The raised capital will be utilized to expand the platform, advance its portfolio of drug candidates, and broaden its global clinical initiatives to reduce drug discovery timelines.
“Manas AI has the potential to compress the timeline to discovery of effective drug candidates while increasing the likelihood of success in clinical trials. This is a unique opportunity to dramatically change the drug discovery landscape and make a positive impact on billions of people around the world.”
Ken Frazier, Chairman of Health Assurance Initiatives at General Catalyst
What Comes Next
Hoffman and Mukherjee foresee a future where technologies such as Manas AI’s do not replace researchers but enhance and support their work.
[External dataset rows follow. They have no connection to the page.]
(** Whether a daemon holds the lock, and the file it has created and not given
    up. *)
Definition held (st : lockState) : bool := match st with lockHeld => true | _ => false end.
Definition holding (a : at_) : bool :=
  match a with
  | Removing st | Listening st _ | Statting st _ | Unlocking st _ _ | Checking st _ _ | ExitRemoving st _ | ExitUnlocking st => held st
  | _ => false
  end.
Definition file_of (a : at_) : option sock :=
  match a with
  | Statting _ f | Unlocking _ f _ | Serving f _ | Closing f _ | ExitLocking f _ | Checking _ f _ | ExitRemoving _ f => Some f
  | _ => None
  end.

(** The file of a listener that is open: a stop may close it at once. *)
Definition open_file (a : at_) : option sock :=
  match a with Statting _ f | Unlocking _ f _ | Serving f _ => Some f | _ => None end.

(** No daemon's [by_] file has this inode. *)
Definition unused (by_ : at_ -> option sock) (i : nat) (s : fs) : Prop :=
  forall d a f, daemons s !! d = Some a -> by_ a = Some f -> ino f <> i.

Definition lock_allowed (d : nat) (st : lockState) (s : fs) : Prop :=
  match st with lockHeld => lock s = None | lockContended => exists e, lock s = Some e /\ e <> d | lockUnavailable => True end.

(** An inode is given out only if no file has it: neither the path's (a [Listen]
    on a path that exists fails) nor that of an open listener, on the path or
    not. *)
Definition enabled (e : event) (s : fs) : Prop :=
  match e with
  | Start d => daemons s !! d = None
  | Lock d st => (daemons s !! d = Some Locking \/ exists f o, daemons s !! d = Some (ExitLocking f o)) /\ lock_allowed d st s
  | Go d => exists a, daemons s !! d = Some a /\
      match a with Locking | Listening _ _ | Serving _ _ | ExitLocking _ _ | Returned => False | _ => True end
  | Listen d i => (exists st n, daemons s !! d = Some (Listening st n)) /\ path s = None /\ unused open_file i s
  | ListenFails d => exists st n, daemons s !! d = Some (Listening st n)
  | StatFails d => exists st f, daemons s !! d = Some (Statting st f) \/ exists o, daemons s !! d = Some (Checking st f o)
  | Stop d => exists f o, daemons s !! d = Some (Serving f o)
  | Killed d => exists a, daemons s !! d = Some a
  end.

Definition exec (e : event) (s : fs) : fs :=
  match e with
  | Start d => at_d d Locking s
  | Lock d st =>
      match daemons s !! d with
      | Some Locking => at_d d (Removing st) (take_lock d st s)
      | Some (ExitLocking f o) => at_d d (Checking st f o) (take_lock d st s)
      | _ => s
      end
  | Go d => match daemons s !! d with Some a => serve_step d a s | None => s end
  | Listen d i => match daemons s !! d with Some (Listening st n) => at_d d (Statting st (mkSock n i)) (listen n i s) | _ => s end
  | ListenFails d => match daemons s !! d with Some (Listening st _) => at_d d Returned (unlock d st s) | _ => s end
  | StatFails d =>
      match daemons s !! d with
      | Some (Statting st f) => at_d d (Unlocking st f None) s
      | Some (Checking st _ _) => at_d d (ExitUnlocking st) s
      | _ => s
      end
  | Stop d => match daemons s !! d with Some (Serving f o) => at_d d (Closing f o) s | _ => s end
  | Killed d =>
      match daemons s !! d with
      | Some a => at_d d Returned (if holding a then unlock d lockHeld s else s)
      | None => s
      end
  end.

Definition step : fs -> fs -> Prop := steps enabled exec.

Definition initial : fs := mkFs None None 0 ∅.

(** Locking works, and no daemon that starts waits out a stuck one. *)
Definition locks (e : event) (s : fs) : Prop :=
  match e with
  | Lock d st => st = lockHeld \/ st = lockContended /\ daemons s !! d <> Some Locking
  | _ => True
  end.

(** The inode of a closed socket is not given out again while its daemon has yet
    to look at the path. *)
Definition not_reused (e : event) (s : fs) : Prop := match e with Listen _ i => unused file_of i s | _ => True end.

(** ** Requests *)

Definition maxRequestBytes : nat := Z.to_nat (Z.shiftl 4 10).

(** The first line of a request, if it ends within the limit. *)
Definition request_line (input : gostr) : option gostr :=
  i ← IndexByte (take maxRequestBytes input) LF;
  Some (take (S i) input).

Inductive answer := NoAnswer | Snapshot | Text (s : gostr).

(** [handle]: the answer and the level afterwards; [bad] is how a level's error
    is spelled. *)
Definition handle `{Unicode} (bad : gostr -> gostr) (input : gostr) (level : Z) : answer * Z :=
  match request_line input with
  | None => (NoAnswer, level)
  | Some line =>
      match Fields line with
      | [] => (NoAnswer, level)
      | cmd :: args =>
          if beq cmd (bs "status") then (Snapshot, level)
          else if beq cmd (bs "level") then
            match args with
            | [l] =>
                match ParseLevel l with
                | Some lvl => (Text (bs "ok" ++ [LF]), lvl)
                | None => (Text (bs "error: " ++ bad l ++ [LF]), level)
                end
            | _ => (Text (bs "error: usage: level <name>" ++ [LF]), level)
            end
          else (Text (bs "error: unknown command" ++ [LF]), level)
      end
  end.

(** [SetLevel] (the client): what it sends, and whether an answer is success. *)
Definition level_request (level : gostr) : gostr := bs "level " ++ level ++ [LF].
Definition level_set `{Unicode} (a : answer) : bool :=
  match a with Text t => beq (TrimSpace t) (bs "ok") | _ => false end.

(** ** The path's invariant *)

(** Whoever works on the path holds the lock, and [ours] is the file's inode. *)
Definition good (a : at_) : Prop :=
  match a with
  | Removing st | Listening st _ | Statting st _ | Unlocking st _ _ | ExitRemoving st _ => st = lockHeld
  | Checking st _ _ | ExitUnlocking st => st <> lockUnavailable
  | _ => True
  end /\
  match a with
  | Unlocking _ f ours | Serving f ours | Closing f ours | ExitLocking f ours | Checking _ f ours => forall o, ours = Some o -> o = ino f
  | _ => True
  end.

(** What is so of the path where a daemon works on it. *)
Definition now_ok (p : option sock) (n : nat) (a : at_) : Prop :=
  match a with
  | Listening _ m => p = None /\ S m = n
  | Statting _ f | ExitRemoving _ f => p = Some f
  | _ => True
  end.

(** What is so of a daemon's file: it is on the path if no start came after, and
    no other file with its inode is. *)
Definition file_ok (p : option sock) (n : nat) (f : sock) : Prop :=
  (start_of f < n)%nat /\ (S (start_of f) = n -> p = Some f) /\ forall g, p = Some g -> ino g = ino f -> g = f.

Record each (p : option sock) (n : nat) (a : at_) : Prop := {
  e_good : good a;
  e_now : now_ok p n a;
  e_file : forall f, file_of a = Some f -> file_ok p n f;
}.

Record Inv (s : fs) : Prop := {
  i_lock : forall d, lock s = Some d <-> exists a, daemons s !! d = Some a /\ holding a = true;
  i_each : forall d a, daemons s !! d = Some a -> each (path s) (starts s) a;
  i_ino : forall d e a b f g, daemons s !! d = Some a -> daemons s !! e = Some b -> file_of a = Some f -> file_of b = Some g ->
    ino f = ino g -> d = e;
}.

(** Two daemons never hold the lock together. *)
Lemma one_holds s d e a b : Inv s -> daemons s !! d = Some a -> daemons s !! e = Some b -> holding a = true -> holding b = true -> d = e.
Proof.
  intros Hi Hd He Ha Hb. assert (Hl : lock s = Some d) by (apply (i_lock s Hi); eauto).
  assert (lock s = Some e) by (apply (i_lock s Hi); eauto). congruence.
Qed.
While Hoffman believes that “AI will have a lasting and positive impact on humanity”, Mukherjee states that “If these generative models work, we aspire to replace conventional experimental methods to create medicines.”
However, despite AI’s potential, there are significant risks that must not be underestimated as these technologies continue to develop. One of them is the presence of bias in data used to train AI tools. For instance, research suggests that health services that rely on AI can contain inherent biases related to race and other factors.
Another challenge might be AI misinterpretation and inaccuracy in drug prediction. A notable example of this is the case of IBM Watson, an AI platform created by the International Business Machines Corporation (IBM, U.S.). In 2018, a report revealed that its supercomputer for oncology made incorrect cancer treatment recommendations.
Finally, AI-based drug discovery tools must meet appropriate regulation standards. However, there is uncertainty around how these systems are evaluated by regulatory bodies, especially in terms of data privacy. In 2017, it was revealed that Google’s DeepMind had accessed the health data of over 1.6 million patients at the Royal Free London NHS Foundation Trust without proper patient consent. This raised significant privacy and ethical concerns regarding the use of AI in healthcare, which are still ongoing.
Thus, before AI can be used reliably for drug discovery, it is crucial to address these critical challenges. Only with these safeguards in place can AI truly fulfil its potential to enhance and support the work of researchers in developing new, effective medicines.